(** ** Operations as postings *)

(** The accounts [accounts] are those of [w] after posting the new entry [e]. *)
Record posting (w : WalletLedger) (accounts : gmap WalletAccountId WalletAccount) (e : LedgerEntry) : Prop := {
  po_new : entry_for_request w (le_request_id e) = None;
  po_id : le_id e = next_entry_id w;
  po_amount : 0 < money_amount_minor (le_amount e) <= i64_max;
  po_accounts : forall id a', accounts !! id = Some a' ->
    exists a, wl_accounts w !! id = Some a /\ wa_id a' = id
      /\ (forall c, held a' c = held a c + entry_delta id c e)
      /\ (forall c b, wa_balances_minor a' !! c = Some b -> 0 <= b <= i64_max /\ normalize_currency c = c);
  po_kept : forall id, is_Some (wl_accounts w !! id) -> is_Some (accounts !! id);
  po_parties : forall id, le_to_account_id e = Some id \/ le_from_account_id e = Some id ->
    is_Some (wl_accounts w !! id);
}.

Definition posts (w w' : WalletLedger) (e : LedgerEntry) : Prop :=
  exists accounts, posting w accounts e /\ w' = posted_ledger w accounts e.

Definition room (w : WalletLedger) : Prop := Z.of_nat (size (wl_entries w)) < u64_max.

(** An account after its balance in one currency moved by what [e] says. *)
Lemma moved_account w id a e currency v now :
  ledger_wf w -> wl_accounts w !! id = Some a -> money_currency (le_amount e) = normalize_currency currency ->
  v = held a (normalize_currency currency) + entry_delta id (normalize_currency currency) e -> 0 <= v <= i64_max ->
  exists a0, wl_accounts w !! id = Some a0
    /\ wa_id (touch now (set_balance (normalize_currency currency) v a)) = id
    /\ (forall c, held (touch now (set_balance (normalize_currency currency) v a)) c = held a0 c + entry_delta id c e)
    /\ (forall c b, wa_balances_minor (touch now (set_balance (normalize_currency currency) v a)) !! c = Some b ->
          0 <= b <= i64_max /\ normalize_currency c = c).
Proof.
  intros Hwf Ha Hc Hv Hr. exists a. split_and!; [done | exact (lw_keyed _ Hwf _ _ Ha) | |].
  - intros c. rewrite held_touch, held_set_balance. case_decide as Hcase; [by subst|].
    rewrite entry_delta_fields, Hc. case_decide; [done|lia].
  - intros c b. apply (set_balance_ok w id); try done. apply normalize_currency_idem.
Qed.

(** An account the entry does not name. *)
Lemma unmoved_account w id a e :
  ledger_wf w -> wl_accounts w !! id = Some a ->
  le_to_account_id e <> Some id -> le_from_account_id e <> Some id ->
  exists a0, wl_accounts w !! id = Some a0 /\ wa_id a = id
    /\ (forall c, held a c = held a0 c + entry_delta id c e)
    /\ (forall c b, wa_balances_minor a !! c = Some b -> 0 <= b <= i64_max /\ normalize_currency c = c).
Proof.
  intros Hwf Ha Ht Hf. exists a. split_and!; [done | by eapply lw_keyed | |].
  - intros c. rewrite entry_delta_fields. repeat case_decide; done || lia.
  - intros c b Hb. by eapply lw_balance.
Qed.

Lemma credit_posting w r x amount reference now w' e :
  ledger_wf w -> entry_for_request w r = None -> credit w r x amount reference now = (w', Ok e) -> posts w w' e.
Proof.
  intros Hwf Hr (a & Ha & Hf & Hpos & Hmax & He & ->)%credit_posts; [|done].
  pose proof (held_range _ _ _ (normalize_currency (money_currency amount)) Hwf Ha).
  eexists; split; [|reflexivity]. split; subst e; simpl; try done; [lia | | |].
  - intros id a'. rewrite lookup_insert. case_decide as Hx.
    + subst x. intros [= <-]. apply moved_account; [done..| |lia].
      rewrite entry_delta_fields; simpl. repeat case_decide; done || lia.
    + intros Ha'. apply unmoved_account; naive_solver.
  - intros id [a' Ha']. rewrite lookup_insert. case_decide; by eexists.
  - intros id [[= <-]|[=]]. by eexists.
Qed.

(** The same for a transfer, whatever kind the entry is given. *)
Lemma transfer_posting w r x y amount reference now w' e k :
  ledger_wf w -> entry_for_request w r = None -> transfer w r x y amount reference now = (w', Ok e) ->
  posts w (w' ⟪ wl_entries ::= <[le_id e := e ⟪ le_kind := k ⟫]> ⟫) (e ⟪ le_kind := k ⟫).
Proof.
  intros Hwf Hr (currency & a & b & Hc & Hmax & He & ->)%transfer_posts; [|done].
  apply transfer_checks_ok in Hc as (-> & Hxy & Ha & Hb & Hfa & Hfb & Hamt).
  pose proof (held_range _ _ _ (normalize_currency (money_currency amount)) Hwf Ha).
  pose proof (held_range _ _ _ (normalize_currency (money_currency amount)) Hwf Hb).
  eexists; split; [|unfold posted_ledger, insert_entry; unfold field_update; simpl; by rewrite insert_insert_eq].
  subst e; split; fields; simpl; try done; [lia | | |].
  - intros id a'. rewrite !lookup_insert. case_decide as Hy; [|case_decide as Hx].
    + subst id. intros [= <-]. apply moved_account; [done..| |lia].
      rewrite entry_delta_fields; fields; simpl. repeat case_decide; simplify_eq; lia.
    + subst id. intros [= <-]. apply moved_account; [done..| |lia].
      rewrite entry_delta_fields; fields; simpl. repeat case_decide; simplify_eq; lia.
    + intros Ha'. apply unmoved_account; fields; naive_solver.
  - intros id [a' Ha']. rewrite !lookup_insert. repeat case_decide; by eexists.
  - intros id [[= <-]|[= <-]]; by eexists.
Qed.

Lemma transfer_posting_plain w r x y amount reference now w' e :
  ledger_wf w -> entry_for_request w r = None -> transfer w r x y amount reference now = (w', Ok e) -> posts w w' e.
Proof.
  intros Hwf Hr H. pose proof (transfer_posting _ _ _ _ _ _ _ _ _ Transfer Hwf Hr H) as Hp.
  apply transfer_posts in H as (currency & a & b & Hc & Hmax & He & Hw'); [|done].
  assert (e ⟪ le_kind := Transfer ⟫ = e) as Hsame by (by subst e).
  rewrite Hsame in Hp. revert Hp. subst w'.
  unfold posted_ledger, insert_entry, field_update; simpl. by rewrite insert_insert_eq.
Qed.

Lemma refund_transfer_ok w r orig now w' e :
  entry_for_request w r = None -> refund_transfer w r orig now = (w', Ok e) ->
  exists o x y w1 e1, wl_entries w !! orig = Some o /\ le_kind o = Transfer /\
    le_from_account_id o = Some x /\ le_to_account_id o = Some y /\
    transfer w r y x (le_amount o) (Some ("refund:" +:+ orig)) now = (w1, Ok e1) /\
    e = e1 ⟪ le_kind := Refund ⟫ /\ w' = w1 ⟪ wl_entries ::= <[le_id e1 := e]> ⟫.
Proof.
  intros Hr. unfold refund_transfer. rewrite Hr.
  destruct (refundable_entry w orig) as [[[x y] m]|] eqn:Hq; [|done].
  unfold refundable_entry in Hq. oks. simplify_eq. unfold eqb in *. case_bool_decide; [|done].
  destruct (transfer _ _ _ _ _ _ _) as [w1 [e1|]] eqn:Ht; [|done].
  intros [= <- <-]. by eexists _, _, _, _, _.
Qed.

____________

Problem to solve
Beginning at the line with "intros Hwf Hr (a" and stopping after the line with "- intros id [a' Ha']. rewrite lookup_insert.", please write out every line of the data above exactly and nothing else.

Task solution
  intros Hwf Hr (a & Ha & Hf & Hpos & Hmax & He & ->)%credit_posts; [|done].
  pose proof (held_range _ _ _ (normalize_currency (money_currency amount)) Hwf Ha).
  eexists; split; [|reflexivity]. split; subst e; simpl; try done; [lia | | |].
  - intros id a'. rewrite lookup_insert. case_decide as Hx.
    + subst x. intros [= <-]. apply moved_account; [done..| |lia].
      rewrite entry_delta_fields; simpl. repeat case_decide; done || lia.
    + intros Ha'. apply unmoved_account; naive_solver.
  - intros id [a' Ha']. rewrite lookup_insert. case_decide; by eexists.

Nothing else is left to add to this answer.